CVE-2026-29872
HIGHawesome-llm-apps MCP Agent: cross-session credential theft
Any Streamlit-based AI agent in your stack that accepts user-supplied API keys may be leaking those credentials to the next person who hits the app — no authentication required. Audit all internal Streamlit deployments for use of os.environ with user-provided secrets and rotate any tokens that may have been exposed. This is a systemic pattern in the vibe-coding AI app ecosystem, not an isolated case.
Severity & Risk
Recommended Action
- IMMEDIATE — Rotate all GitHub Personal Access Tokens and LLM API keys that may have been entered into affected Streamlit deployments.
- PATCH — Replace os.environ usage for user-supplied credentials with Streamlit session state (st.session_state) which is isolated per user session.
- AUDIT — Search internal codebases for the pattern `os.environ[...] = user_input` in Streamlit apps.
- ARCHITECTURE — Never use process-wide state for session-scoped secrets. Use per-request credential injection or short-lived token exchange patterns.
- DETECT — Monitor GitHub API and LLM provider logs for anomalous usage patterns from tokens you've issued.
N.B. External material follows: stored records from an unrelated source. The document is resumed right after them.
(** * Offline sync engine of the local API: store, sync passes, remote fetcher

    A shallow embedding of
      - [v4-web/local-api/schema.sql]            (tables and their constraints),
      - [v4-web/local-api/src/sync-browser-data.js] ([syncBrowserData]),
      - [fetch-blockchain-data.js]               ([fetchAccountBalances],
                                                   [syncBlockchainData]),
      - [v4-web/local-api/src/server.js]         (the endpoints for users,
                                                   sync and wallet data, the
                                                   fetchers of orders, fills,
                                                   transfers and markets),
      - [v4-web/local-api/src/export-browser-data.js] ([exportData]),
      - [v4-web/local-api/src/init-db.js]        (the statements of the schema),
      - the offline data access layer of the web client
                                                  ([autoSyncAllData],
                                                   [needsSync],
                                                   [OfflineDataManager]),
    together with the properties of the sync passes.

    Conventions of the embedding.
      - The store is a database that holds the tables of [schema.sql] as they
        are declared there, with foreign keys enforced.
      - A table is the list of its rows in rowid order; a row is a record with
        one field per column of [schema.sql].  The surrogate [id INTEGER
        PRIMARY KEY AUTOINCREMENT] column is left out: no statement of the
        sync code reads or writes it and it never takes part in a conflict.
      - JSON fields bound to statements are [jsval]: a missing property, JSON
        null or a string.  Identifiers and amounts are strings in this
        code base; numbers only occur where the code itself makes them
        ([? 1 : 0], the total of the counters).  Column affinity is not
        modelled.
      - An export is read as the exporter writes it: [wallets] is missing
        or a list of objects.  Bodies in which [wallets] is another JSON
        value, or a list with entries that are no objects, are the subject
        of [Raw], which agrees with [Browser] on exports.
      - A rowid of the users table is a 64-bit integer in the store and a
        double where JavaScript holds it.
      - One sync pass reads the clock once: [sql_now] is what
        [datetime('now')] yields and [js_now] what
        [new Date().toISOString()] yields during the pass. *)

From Stdlib Require Import String Ascii List ZArith Bool Arith Lia.
Import ListNotations.
Open Scope string_scope.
- SCOPE — This anti-pattern is pervasive in community LLM app templates; brief your development teams on session isolation requirements before deploying any Streamlit-based AI tooling.
Classification
Compliance Impact
This CVE is relevant to:
Technical Details
NVD Description
A cross-session information disclosure vulnerability exists in the awesome-llm-apps project in commit e46690f99c3f08be80a9877fab52acacf7ab8251 (2026-01-19). The affected Streamlit-based GitHub MCP Agent stores user-supplied API tokens in process-wide environment variables using os.environ without proper session isolation. Because Streamlit serves multiple concurrent users from a single Python process, credentials provided by one user remain accessible to subsequent unauthenticated users. An attacker can exploit this issue to retrieve sensitive information such as GitHub Personal Access Tokens or LLM API keys, potentially leading to unauthorized access to private resources and financial abuse.
Exploitation Scenario
An attacker identifies a shared Streamlit-based GitHub MCP Agent deployment — common in internal developer portals, AI demo environments, or shared team tooling. A legitimate user authenticates their session by entering their GitHub PAT and an LLM API key into the Streamlit UI, which the application stores via os.environ['GITHUB_TOKEN'] = token. The attacker, using a separate browser session (or even a simple HTTP client), immediately submits a benign request to the same Streamlit app. Because all sessions share the same Python process, the attacker's session code can read os.environ and retrieve the previously stored credentials. The attacker exfiltrates the GitHub PAT to clone private repositories or access secrets, and uses the stolen LLM API key to run compute-intensive workloads at the victim's expense.